Crude oil price trends a consecutive 3-day high starting last Tuesday, before settling down its brim early Friday trading. Traders are still on the look for the varying effects of the OPEC members’ decision to cut their ongoing production while mitigating from its growth earlier this Friday due to rising oil stockpiles in American storage facilities offset.
Intraday resistance for the past 3 days was at $54.40, but even with the tremendous streak, the prices are still below the yearly high standard which is currently at $55.67. According to the Russian Energy Ministry, as of Thursday, the country’s oil production and condensate have decreased by 100,000 barrels a day contrary to last December’s. National Australia Bank’s analysts said that “There is anecdotal evidence to suggest that the
Crude oil opens Friday inches lower after rising oil stockpiles in American Storage, prices are quickly apprehended on decreasing as traders ignored the building tension between the United States and Iran. On the other hand, Brent and WTI traded their highest levels since early 2017. A signal that producers from the OPEC countries and other exporters are staying true with the global agreement on output cut.
U.S. Crude Oil Expectations
The Energy Information Administration revealed U.S. oil production is significantly higher. EIA also reported that U.S. crude oil production will continue to grow to hit an average of 9.3 million barrels produced every day by the year 2018 from the 8.9 million barrels a day last 2016. Several oil market players are also skeptical about the current U.S. administration headed by President Donald Trump’s take on energy policies as well as his relationship with Iran. While a Singapore-based fuel trader noted that “For now, most people are expecting the tension between the U.S. and Iran to be mainly verbal but it is hard to predict what Trump would do next. His main interest is to enlarge U.S. market shares,”

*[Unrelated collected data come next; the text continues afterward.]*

(** * Google Tasks to Super Productivity converter: model and properties

    A shallow embedding of [google_tasks_to_sp.py]: the utility functions,
    the two-pass conversion ([convert_task_with_assigned_id],
    [convert_task_list], [build_subtask_relationships],
    [convert_google_tasks_to_sp]), the older [convert_task] and the
    validator ([validate_sp_data]).

    Data.  A JSON object read field by field with [dict.get] is a record of
    optional fields, typed as the export format types them (strings, flags,
    lists of records).  Python dictionaries whose iteration order is
    observable are insertion-ordered association lists ([PyDict]); the
    first-occurrence table [id_mapping], which is only looked up and
    extended, is a [gmap]; the set of subtask identifiers is a [gset].

    Effects.  The dictionaries the conversion mutates are threaded through
    its loops as explicit state.  What the program takes from the Python
    runtime is a parameter of the model ([runtime]): the stream of
    [uuid.uuid4()] draws, the stream of [datetime.now()] readings and the
    two [datetime] parsers.  Warnings and the [verbose] printing change no
    result and are left out, as are the constant sub-documents of the
    backup.

    Strings.  A Python string is held as the string of its UTF-8 bytes:
    comparison, truthiness and the splits on ASCII characters read the
    same on the bytes as on the characters, and [strip] removes the
    encodings of the white-space characters.

    Convention taken from the code: every test on an identifier is a Python
    truthiness test, so the empty string counts as no identifier
    throughout ([truthy]). *)

From Stdlib Require Import ZArith Ascii String List Relations.
From stdpp Require Import base tactics option list strings pretty gmap sets sorting.

Open Scope string_scope.
Open Scope list_scope.
Open Scope nat_scope.

(** ** Python values: truthiness and string helpers *)

(** [bool(s)] for a string. *)
Definition truthy (s : string) : bool :=
  match s with
  | EmptyString => false
  | String _ _ => true
  end.

(** [bool(d.get(k))] for an optional string field. *)
Definition truthy_opt (o : option string) : bool :=
  match o with
  | Some s => truthy s
  | None => false
  end.

(** [bool(d.get(k))] for an optional boolean field. *)
Definition truthy_flag (o : option bool) : bool :=
  match o with
  | Some b => b
  | None => false
  end.

Module PyStr.

(** [ch.isspace()] for the character with code point [cp]: the white space
    that [str.strip()] removes. *)
Definition is_space (cp : N) : bool :=
  ((9 <=? cp) && (cp <=? 13) || (28 <=? cp) && (cp <=? 32)
   || (cp =? 133) || (cp =? 160) || (cp =? 5760)
   || (8192 <=? cp) && (cp <=? 8202)
   || (cp =? 8232) || (cp =? 8233) || (cp =? 8239) || (cp =? 8287)
   || (cp =? 12288))%N.

(** The code point of a character written with one, two or three UTF-8
    bytes; [None] when the bytes are not such a character.  (A character of
    four bytes is no white space.) *)
Definition continuation (b : ascii) : bool :=
  ((128 <=? N_of_ascii b) && (N_of_ascii b <? 192))%N.

Definition code1 (a : ascii) : option N :=
  if (N_of_ascii a <? 128)%N then Some (N_of_ascii a) else None.

Definition code2 (a b : ascii) : option N :=
  if ((194 <=? N_of_ascii a) && (N_of_ascii a <? 224))%N && continuation b
  then Some ((N_of_ascii a - 192) * 64 + (N_of_ascii b - 128))%N
  else None.

Definition code3 (a b c : ascii) : option N :=
  let cp := (((N_of_ascii a - 224) * 64 + (N_of_ascii b - 128)) * 64
             + (N_of_ascii c - 128))%N in
  if ((224 <=? N_of_ascii a) && (N_of_ascii a <? 240))%N
     && continuation b && continuation c && (2048 <=? cp)%N
  then Some cp else None.

Definition space (cp : option N) : bool :=
  match cp with
  | Some n => is_space n
  | None => false
  end.

(** A string of white space only. *)
Fixpoint blank (s : string) : bool :=
  match s with
  | EmptyString => true
  | String a r =>
      if space (code1 a) then blank r
      else match r with
           | EmptyString => false
           | String b r2 =>
               if space (code2 a b) then blank r2
               else match r2 with
                    | EmptyString => false
                    | String c r3 => space (code3 a b c) && blank r3
                    end
           end
  end.

Fixpoint lstrip (s : string) : string :=
  match s with
  | EmptyString => EmptyString
  | String a r =>
      if space (code1 a) then lstrip r
      else match r with
           | EmptyString => s
           | String b r2 =>
               if space (code2 a b) then lstrip r2
               else match r2 with
                    | EmptyString => s
                    | String c r3 =>
                        if space (code3 a b c) then lstrip r3 else s
                    end
           end
  end.
Lemma notifications_segments (log : list event) (emitted : gset string) :
  Forall segment_event log ->
  ∃ ws, notifications path_resolve log emitted = Ok (emitted, ws) ∧
        omap warning_key ws = [].
Proof.
  induction 1 as [|ev log Hev _ (ws & IH & Hws)]; [by exists []|].
  destruct ev; try done. cbn [notifications notify]. rewrite IH.
  eexists. split; [done|]. done.
Qed.

(** X19.  An exports resolution notifies one kind of deprecation only:
    for a request that ends in a slash, the trailing-slash pattern, and
    nothing else; for any other request, deprecated segments, and nothing
    else.  It never sends a watch notification and never reports a legacy
    main.  Its notifications therefore never fail and make at most one
    warning that is remembered ([DEP0155]). *)
Theorem exports_resolution_notifications (packageJSONUrl : URL) (q : string)
    (packageConfig : PackageConfig.t) (base : Base) (conditions : gset string) :
  let log :=
    (packageExportsResolve packageResolve_rec packageJSONUrl q packageConfig
       base conditions).2 in
  (if StringPrototypeEndsWith q "/"
   then Forall (fun ev => ev = EmitTrailingSlashPatternDeprecation q packageJSONUrl base) log
   else Forall segment_event log) ∧
  ∀ emitted, ∃ emitted' ws,
    notifications path_resolve log emitted = Ok (emitted', ws) ∧
    (length (omap warning_key ws) ≤ 1)%nat.
Proof.
  intros log.
  assert (if StringPrototypeEndsWith q "/"
          then Forall (fun ev => ev = EmitTrailingSlashPatternDeprecation q packageJSONUrl base) log
          else Forall segment_event log) as Hlog.
  { subst log.
    destruct (isConditionalExportsMainSugar (PackageConfig.exports packageConfig))
      as [sugar|e|] eqn:Hsugar.
    2,3: unfold packageExportsResolve; rewrite Hsugar;
         by destruct (StringPrototypeEndsWith q "/").
    destruct (not_nullish (PackageConfig.exports packageConfig)) eqn:Hnn.
    2: { unfold packageExportsResolve. rewrite Hsugar, bind_lift_ok.
         destruct (PackageConfig.exports packageConfig); try done;
           by destruct (StringPrototypeEndsWith q "/"). }
    rewrite (packageExportsResolve_normalized _ _ _ _ _ _ sugar Hsugar Hnn).
    set (exports := normalized_exports sugar (PackageConfig.exports packageConfig)).
    assert (forall (m : W resolution) (Q : event -> Prop),
              Forall Q m.2 ->
              Forall Q (bind m (fun resolveResult =>
                          match resolveResult with
                          | RUrl u => ret u
                          | RNull | RUndefined => throw (exportsNotFound q)
                          end)).2) as Hbind.
    { intros [[[u| |]| |] w] Q Hm; simpl in *; by rewrite ?app_nil_r. }
    assert (forall l : list event,
              Forall (fun ev => segment_event ev ∧ true = false) l -> l = [])
      as Hnothing.
    { intros [|ev l] Hl; [done|]. by apply Forall_cons_1 in Hl as [[_ ?] _]. }
    destruct (ObjectPrototypeHasOwnProperty exports q &&
              negb (StringPrototypeIncludes q "*") &&
              negb (StringPrototypeEndsWith q "/")) eqn:Hlit.
    - apply andb_true_iff in Hlit as [_ Hslash%negb_true_iff].
      rewrite Hslash. apply Hbind.
      eapply Forall_impl; [apply (resolvePackageTarget_notifies _ _ _ _ _ _ false)|].
      by intros ev [? _].
    - destruct (exportsBestMatch_log q packageJSONUrl base (map fst exports)
                  ("", None)) as [Hall Hnone].
      destruct (exportsBestMatch _ _ _ _ _) as [[bestMatch bestMatchSubpath] w].
      cbn [snd] in Hall, Hnone. unfold log. cbn [snd].
      destruct (StringPrototypeEndsWith q "/") eqn:Hslash.
      + apply Forall_app. split; [done|].
        destruct (negb (String.eqb bestMatch "")); [|constructor].
        apply Hbind.
        rewrite (Hnothing _ (resolvePackageTarget_notifies _ _ _ _ _ _ true _)).
        constructor.
      + rewrite (Hnone eq_refl). simpl.
        destruct (negb (String.eqb bestMatch "")); [|constructor].
        apply Hbind.
        eapply Forall_impl; [apply (resolvePackageTarget_notifies _ _ _ _ _ _ false)|].
        by intros ev [? _]. }
  split; [done|].
  intros emitted. destruct (StringPrototypeEndsWith q "/").
  - rewrite (notifications_same path_resolve q packageJSONUrl base _ emitted Hlog).
    case_bool_decide; eexists _, _; (split; [done|]); simpl; lia.
  - destruct (notifications_segments log emitted Hlog) as (ws & -> & Hws).
    eexists _, _. split; [done|]. rewrite Hws. simpl. lia.
Qed.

OPEC to Release January Production Mid-February
OPEC will be looking to release its January production somewhere around the middle of February, and another scheduled meeting in June is anticipated. The meeting will be circled around the assessment of the effects of the pact and the cartel, and whether or not the deal would continue for few more months. If the deal would proceed to its full implementation, it could spell a 900,000 barrel a day reduction in the market by the third quarter, noted by Citi Futures analyst Tim Evans. He also mentioned that the initial conclusion with the production limits being extended can’t be taken for granted.
Crude oil is still expected to close on a positive note this Friday, continuing its bullish streak. Although its future grows bleaker due to the uncertainty the new U.S. administration beholds, and the looming possibility of OPEC countries and other participating countries breaking the production cut deal.